> [TASK TO COMPLETE] Wherever "match" occurs in the entries, copy the line that holds it.
Segment Start: RECORDS SHOWN
(** ** C7 *)

(** C7 as amended. For a nested property entity interpreted without a
    given owner: when the owner token is not in the identity cache, the
    interpreter raises "Missing owner object for property object!" and
    fetches nothing; when the owner token is in the cache and the token of
    the entity is not, the members of the owner are fetched first and the
    child proxy is built after that, with that owner; when both tokens are
    in the cache, the registered child is returned and nothing is
    fetched. *)
Theorem C7_owner_fetch (ro : PyVal) (guid owner_guid : string) (ty is_listable : PyVal)
    (s : State) :
  nested_entity ro guid owner_guid ty is_listable ->
  (proxy_object_cache s !! owner_guid = None ->
   _create_proxy_object env ro None None s
   = (inl (PlxScriptingError "Missing owner object for property object!"), s)) /\
  (forall o po,
      proxy_object_cache s !! owner_guid = Some o ->
      proxy_object_cache s !! guid = None ->
      heap s !! o = Some po ->
      _create_proxy_object env ro None None s
      = bind (get_object_attributes env o)
          (fun _ =>
             bind (create_plx_proxy_object env guid
                     (match ty with VStr t => t | _ => py_str env ty end)
                     (truthy is_listable) None (Some o))
                  (fun id => ret (VRef id))) s /\
      exists evs,
        log (snd (_create_proxy_object env ro None None s))
        = log s ++ Sent (ReqMembers [_guid po]) :: evs) /\
  (forall o h,
      proxy_object_cache s !! owner_guid = Some o ->
      proxy_object_cache s !! guid = Some h ->
      _create_proxy_object env ro None None s = (inr (VRef h), s)).
Proof.
  intros [Ht Hnj Hg Hl Hho Ho].
  assert (Hstart : forall (k : option nat -> M PyVal),
    _create_proxy_object env ro None None s
    = bind (bind (get_proxy_object_if_exists owner_guid)
              (fun owner =>
                 match owner with
                 | None => raise (PlxScriptingError "Missing owner object for property object!")
                 | Some o =>
                     bind (get_proxy_object_if_exists guid)
                       (fun existing =>
                          match existing with
                          | None => bind (bind (get_object_attributes env o) (fun _ => ret tt))
                                      (fun _ => ret (Some o))
                          | Some _ => ret (Some o)
                          end)
                 end))
         (fun owner =>
            bind (create_plx_proxy_object env guid
                    (match ty with VStr t => t | _ => py_str env ty end)
                    (truthy is_listable) None owner)
                 (fun id => ret (VRef id))) s).
  { intros _. unfold _create_proxy_object, _create_proxy_object_.
    rewrite Ht, bind_lift_inr, Hnj, Hg, bind_lift_inr. simpl as_str. rewrite bind_lift_inr.
    rewrite Hl, bind_lift_inr, Hho. rewrite !bind_assoc, bind_lift_inr.
    rewrite Ho. rewrite !bind_assoc, bind_lift_inr. simpl as_str.
    rewrite !bind_assoc, bind_lift_inr. rewrite <- !bind_assoc. reflexivity. }
  specialize (Hstart (fun _ => ret VNone)).
  split; [|split].
  - intros Hnone. rewrite Hstart. unfold get_proxy_object_if_exists.
    rewrite !bind_assoc, bind_get, bind_ret, Hnone. reflexivity.
  - intros o po Hown Hchild Hpo.
    assert (Heq : _create_proxy_object env ro None None s
      = bind (get_object_attributes env o)
          (fun _ =>
             bind (create_plx_proxy_object env guid
                     (match ty with VStr t => t | _ => py_str env ty end)
                     (truthy is_listable) None (Some o))
                  (fun id => ret (VRef id))) s).
    { rewrite Hstart. unfold get_proxy_object_if_exists.
      rewrite !bind_assoc, bind_get, bind_ret, Hown.
      rewrite !bind_assoc, bind_get, bind_ret, Hchild.
      rewrite !bind_assoc. unfold bind. destruct (get_object_attributes env o s) as [[e|a] s1];
        reflexivity. }
    split; [exact Heq|]. rewrite Heq.
    destruct (get_object_attributes_log env o po s Hpo) as [evs L].
    unfold bind. destruct (get_object_attributes env o s) as [[e|a] s1] eqn:E; simpl in *.
    + exists evs. exact L.
    + pose proof (ext_create_plx_proxy_object env guid
                    (match ty with VStr t => t | _ => py_str env ty end)
                    (truthy is_listable) None (Some o) s1) as Hc.
      destruct (create_plx_proxy_object env guid _ _ None (Some o) s1) as [[e|id] s2];
        simpl in *; destruct (ext_log Hc) as [evs' [L' _]];
        exists (evs ++ evs'); rewrite L', L, <- app_assoc; reflexivity.
  - intros o h Hown Hchild. rewrite Hstart. unfold get_proxy_object_if_exists.
    rewrite !bind_assoc, bind_get, bind_ret, Hown.
    rewrite !bind_assoc, bind_get, bind_ret, Hchild.
    rewrite bind_ret. unfold bind.
    rewrite (create_plx_proxy_object_hit env guid _ _ None (Some o) h s Hchild). reflexivity.
Qed.

End Nested.

(** * Enumerations *)



(** The answer of the connection to the value query of one property of one
    owner, and the values that are interpreted as they are. *)
Definition property_answer (guid property_name : string) (v : PyVal) : PyVal :=
  VDict [("queries", VDict [(guid, VDict [("properties", VDict [(property_name, v)])])])].


(** The requests of a read: they ask, and change nothing on the server. *)
Definition is_read_event (e : Event) : Prop :=
  match e with
  | Sent (ReqNamedObjects _) | Sent (ReqPropertyValues _ _ _) | Sent (ReqList _)
  | Sent (ReqMembers _) | Sent (ReqEnumeration _) => True
  | _ => False
  end.

Definition reads_only (s s' : State) : Prop :=
  exists evs, log s' = log s ++ evs /\ Forall is_read_event evs.

#[local] Instance reads_only_preorder : PreOrder reads_only.
Proof.
  split.
  - intros s. exists []. rewrite app_nil_r. auto.
  - intros s1 s2 s3 [e1 [L1 F1]] [e2 [L2 F2]]. exists (e1 ++ e2).
    rewrite L2, L1, app_assoc. split; [reflexivity|]. apply Forall_app; auto.
Qed.




Section Enumeration.
Context (env : Env).




Lemma mut_rel_set_object_property pp pv : keeps mut_rel (set_object_property env pp pv).
Proof.
  unfold set_object_property. keeps_go.
  - apply mut_rel_reset_caches.
  - apply mut_rel_call_plx_object_method.
Qed.




(** ** C8 *)


End Enumeration.

(** A soil ["G1"] with an enumerated property ["Mode"]; two names of the
    enumeration share the ordinal 0.  The connection answers the value of
    the property with the ordinal of the last [set] command. *)
Definition last_set (sent : list Request) : Z :=
  fold_left (fun z r => match r with
                        | ReqCommands ["set E1 1"] => 1
                        | ReqCommands ["set E1 0"] => 0
                        | _ => z
                        end) sent 0.

Definition env_enum : Env :=
  mkEnv (fun sent r =>
           match r with
           | ReqMembers ["G1"] =>
               inr (VDict [("queries", VDict [("G1", VDict [("commands", VList []);
                      ("properties", VDict [("Mode",
                          VDict [("guid", VStr "E1"); ("type", VStr "enumMode");
                                 ("islistable", VBool false); ("ownerguid", VStr "G1")])])])])])
           | ReqEnumeration ["E1"] =>
               inr (VDict [("queries", VDict [("E1", VDict [("success", VBool true);
                      ("enumvalues", VDict [("automatic", VInt 0); ("auto", VInt 0);
                                            ("manual", VInt 1)])])])])
           | ReqPropertyValues ["G1"] (Some "Mode") "" =>
               inr (VDict [("queries", VDict [("G1", VDict [("properties",
                      VDict [("Mode", VInt (last_set sent))])])])])
           | ReqCommands _ => inr feedback_ok
           | _ => inl (PlxScriptingError "Bad Request")
           end)
        (fun _ => None) repr_str no_ensure no_ensure.

Definition st_enum : State :=
  snd (attr_cache env_enum 1
    (snd (create_plx_proxy_object env_enum "G1" "Soil" false None None (init_state true)))).

Definition mode_proxy : Proxy :=
  mkProxy (PlxProxyIPEnumerationLocal "enumMode"
             [("automatic", VInt 0); ("auto", VInt 0); ("manual", VInt 1)])
          "E1" "enumMode" (Some []) (Some 1%nat) (Some "Mode") VNone.





(** The global object with the member ["delete"] in its member map, while
    a named object ["delete"] exists as well. *)
Definition env_global : Env :=
  mkEnv (fun _ r =>
           match r with
           | ReqMembers [""] =>
               inr (VDict [("queries", VDict [("", VDict [("commands", VList [VStr "delete"]);
                                                          ("properties", VDict [])])])])
           | ReqNamedObjects [n] =>
               if String.eqb n "delete" || String.eqb n "Points" then
                 inr (VDict [("namedobjects", VDict [(n,
                        VDict [("success", VBool true); ("extrainfo", VStr "");
                               ("returnedobject",
                                VDict [("guid", VStr "N1"); ("type", VStr "ModelGroup");
                                       ("islistable", VBool true)])])])])
               else
                 inr (VDict [("namedobjects", VDict [(n,
                        VDict [("success", VBool false);
                               ("extrainfo", VStr "No object with that name")])])])
           | _ => inl (PlxScriptingError "Bad Request")
           end)
        (fun _ => None) repr_str no_ensure no_ensure.

Definition st_global : State :=
  snd (PlxProxyGlobalObject__ensure_cache_is_valid env_global 0 (init_state true)).

Definition global_with_members : Proxy :=
  set_attr_cache (Some [("delete", VMethod 0 "delete")]) global_proxy.

(** C6, counterexample: the named-object lookup of ["delete"] would find an
    object, and the global proxy answers with the member of its cached
    member map, without any request. *)
Lemma C6_counterexample :
  ~ named_lookup_first env_global 0 "delete" st_global /\
  PlxProxyGlobalObject___getattr__ env_global 0 "delete" st_global
  = (inr (VMethod 0 "delete"), st_global).
Proof.
  split; [|reflexivity].
  intros H. specialize (H _ _ eq_refl). discriminate.
Qed.

(** C6, an instance: ["delete"] is a member, ["Points"] is a named
    object. *)
Lemma C6_witness :
  PlxProxyGlobalObject___getattr__ env_global 0 "delete" st_global
  = (inr (VMethod 0 "delete"), st_global) /\
  PlxProxyGlobalObject___getattr__ env_global 0 "Points" st_global
  = get_named_object env_global "Points" st_global.
Proof.
  destruct (C6_global_getattr env_global 0 "delete" st_global global_with_members
              [("delete", VMethod 0 "delete")] eq_refl eq_refl) as [Hhit _].
  destruct (C6_global_getattr env_global 0 "Points" st_global global_with_members
              [("delete", VMethod 0 "delete")] eq_refl eq_refl) as [_ Hmiss].
  split.
  - apply Hhit. reflexivity.
  - destruct (Hmiss eq_refl) as [Hnamed _]. apply Hnamed. reflexivity.
Defined.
Segment End: RECORDS SHOWN
> [RESULT]
                     (match ty with VStr t => t | _ => py_str env ty end)
                 match owner with
                          match existing with
                    (match ty with VStr t => t | _ => py_str env ty end)
                     (match ty with VStr t => t | _ => py_str env ty end)
                    (match ty with VStr t => t | _ => py_str env ty end)
  match e with
  fold_left (fun z r => match r with
           match r with
           match r with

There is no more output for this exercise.